(** A loop whose iterations append to the accumulator returns the
    accumulator followed by what the iterations have appended. *)
Lemma for_of_appends {A B} (P : A → B → Prop) (l : list A)
    (body : A → list B → Outcome (list B)) acc r :
  for_of l body acc = Returned r →
  (∀ a s s', a ∈ l → body a s = Returned s' →
     ∃ xs, s' = s ++ xs ∧ ∀ x, x ∈ xs ↔ P a x) →
  ∃ xs, r = acc ++ xs ∧ ∀ x, x ∈ xs ↔ ∃ a, a ∈ l ∧ P a x.
Proof.
  revert acc. induction l as [|a l IH]; intros acc Hrun Hbody; simpl in Hrun.
  - simplify_eq. exists []. split; [by rewrite app_nil_r|]. intros x.
    rewrite elem_of_nil. split; [done|]. intros (a & Ha & _).
    by apply elem_of_nil in Ha.
  - destruct (body a acc) as [acc'|] eqn:Hstep; [|done].
    destruct (Hbody a acc acc') as (xs & -> & Hxs); [by left|done|].
    destruct (IH (acc ++ xs)) as (ys & -> & Hys);
      [done|intros; eapply Hbody; [by right|done]|].
    exists (xs ++ ys). split; [by rewrite app_assoc|]. intros x.
    rewrite elem_of_app, Hxs, Hys. split.
    + intros [?|(a' & Ha' & ?)].
      * exists a. split; [by left|done].
      * exists a'. split; [by right|done].
    + intros (a' & [->|Ha']%elem_of_cons & ?); [by left|].
      right. by exists a'.
Qed.

Lemma for_of_elem_of {A B} (P : A → B → Prop) (l : list A)
    (body : A → list B → Outcome (list B)) r :
  for_of l body [] = Returned r →
  (∀ a s s', a ∈ l → body a s = Returned s' →
     ∃ xs, s' = s ++ xs ∧ ∀ x, x ∈ xs ↔ P a x) →
  ∀ x, x ∈ r ↔ ∃ a, a ∈ l ∧ P a x.
Proof.
  intros Hrun Hbody.
  by destruct (for_of_appends P l body [] r Hrun Hbody) as (xs & -> & Hxs).
Qed.

Lemma index_Some {A} (l : list A) i x :
  index l i = Some x ↔ 0 ≤ i ∧ l !! Z.to_nat i = Some x.
Proof.
  unfold index. destruct (Z.ltb_spec i 0); split.
  - done.
  - intros [? _]. lia.
  - intros. split; [lia|done].
  - by intros [_ ?].
Qed.

Lemma index_lt {A} (l : list A) i x :
  index l i = Some x → 0 ≤ i < Z.of_nat (length l).
Proof.
  intros [? Hl]%index_Some. apply lookup_lt_Some in Hl. lia.
Qed.

Lemma index_is_Some {A} (l : list A) i :
  0 ≤ i < Z.of_nat (length l) → is_Some (index l i).
Proof.
  intros. unfold index. destruct (Z.ltb_spec i 0); [lia|].
  apply lookup_lt_is_Some. lia.
Qed.

Lemma board_get_inside b r c :
  board_shape b → 0 ≤ r < 8 → 0 ≤ c < 8 →
  ∃ v, board_get b r c = Returned (cell_of v).
Proof.
  intros [Hlen Hrows] Hr Hc. unfold board_get.
  destruct (index_is_Some b r) as [rw Hrw]; [lia|]. rewrite Hrw.
  assert (length rw = 8%nat) as Hl.
  { apply index_Some in Hrw as [_ Hrw].
    by eapply (Forall_lookup_1 _ _ _ _ Hrows Hrw). }
  destruct (index_is_Some rw c) as [v Hv]; [lia|]. rewrite Hv.
  exists v. by destruct v.
Qed.

Lemma board_get_row b r c :
  board_shape b → 0 ≤ r < 8 → ∃ v, board_get b r c = Returned v.
Proof.
  intros [Hlen _] Hr. unfold board_get.
  destruct (index_is_Some b r) as [rw ->]; [lia|]. by eexists.
Qed.

Lemma board_get_defined b r c v :
  board_shape b → board_get b r c = Returned v → v ≠ undefined →
  0 ≤ r < 8 ∧ 0 ≤ c < 8.
Proof.
  intros [Hlen Hrows]. unfold board_get.
  destruct (index b r) as [rw|] eqn:Hrw; [|done].
  intros [= <-] Hv. pose proof (index_lt _ _ _ Hrw).
  destruct (index rw c) as [x|] eqn:Hx; [|done].
  apply index_lt in Hx. apply index_Some in Hrw as [_ Hrw].
  pose proof (Forall_lookup_1 _ _ _ _ Hrows Hrw) as Hl; simpl in Hl. lia.
Qed.
(** * Las Vegas Live: hand evaluation and round settlement

    A shallow embedding of the game logic of [src/pages/Home.tsx]
    (scoring, silent discard, betting, declaration and settlement) and the
    properties the specification states about it.

    Conventions of the embedding.
    - JavaScript numbers that carry money are rationals ([Q]): the exact
      value of the number. The definitions of this first part compute with
      them exactly, and [toFixed2] is there the exact rounding to two
      decimals, ties away from zero; that is what the theorems about
      guards, turns, cards, declarations and the history are stated over.
      The handlers that compute an amount ([handleBet], the bot's move,
      [calculateWinners], [resetHand]) are embedded once more in the
      module [Binary64], where every operation rounds to the nearest
      binary64 number as JavaScript does; the theorems about the amounts
      these handlers write are stated over that module.
    - JavaScript numbers that carry scores are integers or [NaN]
      ([number]).
    - The shared document is a [Store]: the table state, the players in
      the order [Object.values] lists them, and the history list.
    - A multi-path [db.ref().update(updates)] is a list of [Update]s applied
      in order.
    - [Math.random()] and [Date.now()] are arguments of the functions that
      call them; a callback handed to [setTimeout] is a function on the
      document of the time it fires. *)

From Stdlib Require Import ZArith QArith Qround Qabs List String Ascii Bool Lia Lqa.
From Stdlib Require Import Permutation.
From Stdlib Require Import DecimalString.
From Stdlib Require Import Qpower Sorted.
Import ListNotations.

Local Open Scope string_scope.
Local Open Scope Z_scope.

(** ** Cards *)

Record CardObj := mkCard { value : string; suit : string; color : string }.

Record Suit := mkSuit { symbol : string; suitColor : string; suitName : string }.

Definition SUITS : list Suit :=
  [ mkSuit "♥" "red" "hearts";
    mkSuit "♦" "red" "diamonds";
    mkSuit "♣" "black" "clubs";
    mkSuit "♠" "black" "spades" ].

Definition VALUES : list string :=
  ["A"; "2"; "3"; "4"; "5"; "6"; "7"; "8"; "9"; "10"; "J"; "Q"; "K"].

Definition buildDeck : list CardObj :=
  flat_map (fun v => map (fun s => mkCard v (symbol s) (suitColor s)) SUITS) VALUES.

Inductive Choice := Cmin | Cmax.

Definition Choice_eqb (a b : Choice) : bool :=
  match a, b with
  | Cmin, Cmin | Cmax, Cmax => true
  | _, _ => false
  end.

(** ** Score numbers and [parseInt] *)

Inductive number := NaN | Num (z : Z).

(** [a + b] on numbers: [NaN] is absorbing. *)
Definition plus (a b : number) : number :=
  match a, b with
  | Num x, Num y => Num (x + y)
  | _, _ => NaN
  end.

(** [a === b] on numbers: [NaN] equals nothing. *)
Definition strict_eq (a b : number) : bool :=
  match a, b with
  | Num x, Num y => x =? y
  | _, _ => false
  end.

Definition isNaN (a : number) : bool :=
  match a with NaN => true | Num _ => false end.

Definition is_ws (a : ascii) : bool :=
  match nat_of_ascii a with
  | 9%nat | 10%nat | 11%nat | 12%nat | 13%nat | 32%nat => true
  | _ => false
  end.

Fixpoint trimStart (s : string) : string :=
  match s with
  | String a r => if is_ws a then trimStart r else s
  | EmptyString => s
  end.

Definition digit_of (radix : Z) (a : ascii) : option Z :=
  let n := Z.of_nat (nat_of_ascii a) in
  let d :=
    if (48 <=? n) && (n <=? 57) then Some (n - 48)
    else if (97 <=? n) && (n <=? 122) then Some (n - 87)
    else if (65 <=? n) && (n <=? 90) then Some (n - 55)
    else None in
  match d with
  | Some v => if v <? radix then Some v else None
  | None => None
  end.

(** The longest prefix of radix digits, read as a numeral; [acc] is [NaN]
    until a first digit is seen. *)
Fixpoint digits (radix : Z) (s : string) (acc : number) : number :=
  match s with
  | String a r =>
      match digit_of radix a with
      | Some d =>
          digits radix r (Num (radix * (match acc with Num z => z | NaN => 0 end) + d))
      | None => acc
      end
  | EmptyString => acc
  end.

Definition negate (sign : bool) (a : number) : number :=
  match a with
  | Num z => Num (if sign then - z else z)
  | NaN => NaN
  end.

(** [parseInt(s)] without a radix argument: leading white space, an optional
    sign, an optional [0x] prefix, then the longest run of digits. *)
Definition parseInt (s : string) : number :=
  let s1 := trimStart s in
  let '(sign, s2) :=
    match s1 with
    | String "-" r => (true, r)
    | String "+" r => (false, r)
    | _ => (false, s1)
    end in
  match s2 with
  | String "0" (String "x" r) | String "0" (String "X" r) => negate sign (digits 16 r NaN)
  | _ => negate sign (digits 10 s2 NaN)
  end.

(** ** Deck and scoring *)

Definition cardScore (choice : Choice) (card : CardObj) : number :=
  if (value card =? "A")%string then
    match choice with Cmax => Num 11 | Cmin => Num 1 end
  else if existsb (String.eqb (value card)) ["J"; "Q"; "K"] then Num 10
  else parseInt (value card).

■ THE TASK: Gather each line of the listing containing the word "module" and show it.

■ EXERCISE SOLUTION:
      module [Binary64], where every operation rounds to the nearest
      these handlers write are stated over that module.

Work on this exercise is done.